▶ [About this exercise]:
Whatever the records say, repeat them exactly as given.

▶ [Listed entries]:
(* ===== verification/AdminServiceTheorems.v ===== *)
(** * The administration service: the theorems

    What an administrative call changes, it changes for an active administrator; what it
    changes in accounts' privileges or in the client registry, for one that has just
    authenticated. *)

From S2P Require Import Prelude Errors Platform Pagination Scopes Domain Opaque SessionTokens AuditEvents Database Queries.
From S2P Require Import RegistryQueries BrowserQueries Tx StoreCommon ServiceCommon SessionStore LoginStore UserStore ClientStore.
From S2P Require Import Invariants RegistryInvariants StatementFacts Quiet Writes Lifecycle ServiceSteps TokenService.
From S2P Require Import AuthorizationService SessionService SessionProofs FlowService IdentityService ClientService AdminService.
From S2P Require Import Demo SessionTheorems LoginTheorems RegistryTheorems AdminTheorems FlowTheorems IdentityTheorems ClientTheorems.

(** ** What a session revocation leaves alone *)

Definition same_registry (db db' : DB) : Prop :=
  users db' = users db ∧ oidc_clients db' = oidc_clients db ∧ oidc_client_secrets db' = oidc_client_secrets db ∧
  oidc_client_redirect_uris db' = oidc_client_redirect_uris db ∧ oidc_client_logout_uris db' = oidc_client_logout_uris db ∧
  oidc_client_scopes db' = oidc_client_scopes db.

#[local] Instance same_registry_PreOrder : PreOrder same_registry.
Proof. split; unfold same_registry; [by intros db|]. intros a b c. intuition congruence. Qed.

Section service.
Context {P : Platform} {T : TextLibrary} {K : KeyDerivation} (s : admin.Service).

Lemma same_RevokeFamilies t r bs : stmt_rel same_registry (RevokeRefreshTokenFamiliesByBindings t r bs).
Proof. intros db x db' H. apply revoke_families_inl in H as ->. done. Qed.
Lemma same_RevokeAccess t r bs : stmt_rel same_registry (RevokeLiveAccessTokensByBindings t r bs).
Proof. intros db x db' H. apply revoke_live_access_inl in H as ->. done. Qed.
Lemma same_RevokeSession t r id : stmt_rel same_registry (RevokeLoginSessionBindingByID t r id).
Proof. intros db x db' H. apply revoke_session_inl in H as (row & _ & _ & _ & _ & ->). done. Qed.
Lemma same_audit event : stmt_rel same_registry (CreateAuditEvent event).
Proof. intros db x db' H. unfold CreateAuditEvent in H. stmt_cases H; done. Qed.
#[local] Hint Resolve same_RevokeFamilies same_RevokeAccess same_RevokeSession same_audit : tx_rel.

Lemma same_revoke_locked reason now op targets : tx_rel same_registry (revoke_locked reason now op targets).
Proof. induction targets; simpl; tx_rel_auto. Qed.
Lemma same_RevokeAllManagedUserSessions id now event : tx_rel same_registry (UserStore.RevokeAllManagedUserSessions id now event).
Proof.
  unfold UserStore.RevokeAllManagedUserSessions, revokeAllManagedUserSessions_tx, revokeSessionBindingsCascade. tx_rel_auto.
  apply same_revoke_locked.
Qed.
Lemma same_RevokeManagedSession id now event : tx_rel same_registry (UserStore.RevokeManagedSession id now event).
Proof. unfold UserStore.RevokeManagedSession, revokeManagedSession_tx, revokeSessionBindingCascade, revokeSessionBindingsCascade. tx_rel_auto. Qed.

(** ** The guards *)

Definition is_admin (p : Principal) : Prop :=
  User_Status (Principal_User p) = identity_StatusActive ∧ User_Role (Principal_User p) = RoleAdmin.
Definition recently (p : Principal) (now : time) : Prop :=
  0 < admin.reauthWindow s ∧ Principal_AuthenticatedAt p <= now ∧ Time.Sub now (Principal_AuthenticatedAt p) <= admin.reauthWindow s.

Lemma Authorize_None p : admin.Authorize p = None → is_admin p.
Proof.
  unfold admin.Authorize. next_guard E. intros _. apply orb_false_iff in E as [E1 E2]. apply negb_false_iff in E1, E2.
  by apply bool_decide_eq_true in E1, E2.
Qed.
Lemma RequireRecent_None p now : admin.RequireRecent s p now = None → is_admin p ∧ recently p now.
Proof.
  unfold admin.RequireRecent. destruct (admin.Authorize p) eqn:E; [done|]. apply Authorize_None in E. next_guard E1. intros _.
  rewrite !orb_false_iff in E1. destruct E1 as [[E1 E2] E3]. apply Z.leb_gt in E1. apply Z.ltb_ge in E2, E3. done.
Qed.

▶ [Answer to this task]:
(* ===== verification/AdminServiceTheorems.v ===== *)
(** * The administration service: the theorems

    What an administrative call changes, it changes for an active administrator; what it
    changes in accounts' privileges or in the client registry, for one that has just
    authenticated. *)

From S2P Require Import Prelude Errors Platform Pagination Scopes Domain Opaque SessionTokens AuditEvents Database Queries.
From S2P Require Import RegistryQueries BrowserQueries Tx StoreCommon ServiceCommon SessionStore LoginStore UserStore ClientStore.
From S2P Require Import Invariants RegistryInvariants StatementFacts Quiet Writes Lifecycle ServiceSteps TokenService.
From S2P Require Import AuthorizationService SessionService SessionProofs FlowService IdentityService ClientService AdminService.
From S2P Require Import Demo SessionTheorems LoginTheorems RegistryTheorems AdminTheorems FlowTheorems IdentityTheorems ClientTheorems.

(** ** What a session revocation leaves alone *)

Definition same_registry (db db' : DB) : Prop :=
  users db' = users db ∧ oidc_clients db' = oidc_clients db ∧ oidc_client_secrets db' = oidc_client_secrets db ∧
  oidc_client_redirect_uris db' = oidc_client_redirect_uris db ∧ oidc_client_logout_uris db' = oidc_client_logout_uris db ∧
  oidc_client_scopes db' = oidc_client_scopes db.

#[local] Instance same_registry_PreOrder : PreOrder same_registry.
Proof. split; unfold same_registry; [by intros db|]. intros a b c. intuition congruence. Qed.

Section service.
Context {P : Platform} {T : TextLibrary} {K : KeyDerivation} (s : admin.Service).

Lemma same_RevokeFamilies t r bs : stmt_rel same_registry (RevokeRefreshTokenFamiliesByBindings t r bs).
Proof. intros db x db' H. apply revoke_families_inl in H as ->. done. Qed.
Lemma same_RevokeAccess t r bs : stmt_rel same_registry (RevokeLiveAccessTokensByBindings t r bs).
Proof. intros db x db' H. apply revoke_live_access_inl in H as ->. done. Qed.
Lemma same_RevokeSession t r id : stmt_rel same_registry (RevokeLoginSessionBindingByID t r id).
Proof. intros db x db' H. apply revoke_session_inl in H as (row & _ & _ & _ & _ & ->). done. Qed.
Lemma same_audit event : stmt_rel same_registry (CreateAuditEvent event).
Proof. intros db x db' H. unfold CreateAuditEvent in H. stmt_cases H; done. Qed.
#[local] Hint Resolve same_RevokeFamilies same_RevokeAccess same_RevokeSession same_audit : tx_rel.

Lemma same_revoke_locked reason now op targets : tx_rel same_registry (revoke_locked reason now op targets).
Proof. induction targets; simpl; tx_rel_auto. Qed.
Lemma same_RevokeAllManagedUserSessions id now event : tx_rel same_registry (UserStore.RevokeAllManagedUserSessions id now event).
Proof.
  unfold UserStore.RevokeAllManagedUserSessions, revokeAllManagedUserSessions_tx, revokeSessionBindingsCascade. tx_rel_auto.
  apply same_revoke_locked.
Qed.
Lemma same_RevokeManagedSession id now event : tx_rel same_registry (UserStore.RevokeManagedSession id now event).
Proof. unfold UserStore.RevokeManagedSession, revokeManagedSession_tx, revokeSessionBindingCascade, revokeSessionBindingsCascade. tx_rel_auto. Qed.

(** ** The guards *)

Definition is_admin (p : Principal) : Prop :=
  User_Status (Principal_User p) = identity_StatusActive ∧ User_Role (Principal_User p) = RoleAdmin.
Definition recently (p : Principal) (now : time) : Prop :=
  0 < admin.reauthWindow s ∧ Principal_AuthenticatedAt p <= now ∧ Time.Sub now (Principal_AuthenticatedAt p) <= admin.reauthWindow s.

Lemma Authorize_None p : admin.Authorize p = None → is_admin p.
Proof.
  unfold admin.Authorize. next_guard E. intros _. apply orb_false_iff in E as [E1 E2]. apply negb_false_iff in E1, E2.
  by apply bool_decide_eq_true in E1, E2.
Qed.
Lemma RequireRecent_None p now : admin.RequireRecent s p now = None → is_admin p ∧ recently p now.
Proof.
  unfold admin.RequireRecent. destruct (admin.Authorize p) eqn:E; [done|]. apply Authorize_None in E. next_guard E1. intros _.
  rewrite !orb_false_iff in E1. destruct E1 as [[E1 E2] E3]. apply Z.leb_gt in E1. apply Z.ltb_ge in E2, E3. done.
Qed.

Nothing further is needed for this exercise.